Arabidopsis, Blotting, Northern, Cysteine, DNA, Gene Expression Regulation, Developmental, Gene Expression Regulation, Plant, Immunoblotting, MicroRNAs, Microscopy, Electron, Scanning, Microscopy, Polarization, Mutagenesis, Site-Directed, Plant, Plants, Genetically Modified, Plasmids, Polymerase, RNA, RNA, Messenger, RNA, Plant, Tymovirus, Viral

Abstract:

The molecular basis for virus-induced disease in plants has been a long-standing mystery. Infection of Arabidopsis by Turnip mosaic virus (TuMV) induces a number of developmental defects in vegetative and reproductive organs. We found that these defects, many of which resemble those in miRNA-deficient dicer-like1 (dcl1) mutants, were due to the TuMV-encoded RNA-silencing suppressor, P1/HC-Pro. Suppression of RNA silencing is a counterdefensive mechanism that enables systemic infection by TuMV. The suppressor interfered with the activity of miR171 (also known as miRNA39), which directs cleavage of several mRNAs coding for Scarecrow-like transcription factors, by inhibiting miR171-guided nucleolytic function.
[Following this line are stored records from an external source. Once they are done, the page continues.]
Lemma length_range (n : Z) : length (range n) = Z.to_nat n.
Proof. unfold range. now rewrite length_map, length_seq. Qed.

(** The samples of [np.linspace(0.0, 1.0, num)]. *)
Lemma linspace_unit_spec (num : Z) (ts : list float) :
  linspace f0 f1 num = Done ts ->
  0 <= num /\ length ts = Z.to_nat num /\
  (num = 1 -> ts = [f0]) /\
  (2 <= num ->
     last ts = Some f1 /\
     forall k, 0 <= k < num - 1 ->
       ts !! Z.to_nat k
       = Some (fadd (fmul (float_of_int k) (fdiv f1 (float_of_int (num - 1)))) f0)).
Proof.
  unfold linspace. destruct (Z.ltb_spec num 0) as [|Hnum]; [discriminate|].
  change (fsub f1 f0) with f1. intros H. injection H as <-.
  split; [exact Hnum|]. destruct (Z.ltb_spec 1 num) as [H1|H1].
  - split; [now rewrite length_insert, length_map, length_range|].
    split; [lia|]. intros _. split.
    + rewrite last_lookup, length_insert, length_map, length_range.
      replace (Nat.pred (Z.to_nat num)) with (Z.to_nat (num - 1)) by lia.
      apply list_lookup_insert_eq. rewrite length_map, length_range. lia.
    + intros k Hk. rewrite list_lookup_insert_ne by lia.
      rewrite (lookup_map _ _ _ (Z.of_nat (Z.to_nat k))) by (apply lookup_range; lia).
      now rewrite Z2Nat.id by lia.
  - split; [now rewrite !length_map, length_range|].
    split; [intros ->; reflexivity|lia].
Qed.





Section RasteriserFacts.

Variable draw_line : image -> point -> point -> rgba -> image.

(** What is assumed of Pillow's line drawing: it keeps the size of the
    image, and every pixel either keeps its colour or takes the colour of
    the line, clamped as ink is. *)
Hypothesis draw_line_size : forall img p q color,
  width (draw_line img p q color) = width img /\
  height (draw_line img p q color) = height img.
Hypothesis draw_line_pixels : forall img p q color x y,
  pixels (draw_line img p q color) x y = pixels img x y \/
  pixels (draw_line img p q color) x y = clip color.
Ltac always_step :=
  lazymatch goal with
  | |- forall _, _ => intros ?
  | |- always _ (bind _ _) => apply always_bind; [typeclasses eauto| |]
  | |- always _ (ret _) => apply always_ret; typeclasses eauto
  | |- always _ (gets _) => apply always_gets; typeclasses eauto
  | |- always _ (for_err _ _) => apply always_for_err; [typeclasses eauto|]
  | |- always _ (for_each _ _) => apply always_for_each; [typeclasses eauto|]
  | |- always _ (match ?x with _ => _ end) => destruct x
  | |- always _ (let _ := _ in _) => cbv zeta
  end.
(** Decompose a computation down to the operations the hint database knows. *)
Ltac always_auto := repeat (first [always_step | solve [eauto with maestro] | progress cbv beta | progress autounfold with ops]).

Lemma always_weaken {S A} (R R' : relation S) (m : M S A) :
  (forall s s', R s s' -> R' s s') -> always R m -> always R' m.
Proof. intros Hw Hm s. apply Hw, Hm. Qed.

Lemma always_for_err_Forall {S A E} (R : relation S) `{!PreOrder R} (f : A -> M S (option E)) l :
  Forall (fun a => always R (f a)) l -> always R (for_err f l).
Proof.
  intros Hf. induction Hf as [|a l Ha _ IH]; simpl; [by apply always_ret|].
  apply always_bind; [done..|]. intros [e|]; [by apply always_ret|done].
Qed.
Out of ten other mRNAs that were validated as miRNA-guided cleavage targets, eight accumulated to elevated levels in the presence of P1/HC-Pro. The basis for TuMV- and other virus-induced disease in plants may be explained, at least partly, by interference with miRNA-controlled developmental pathways that share components with the antiviral RNA-silencing pathway.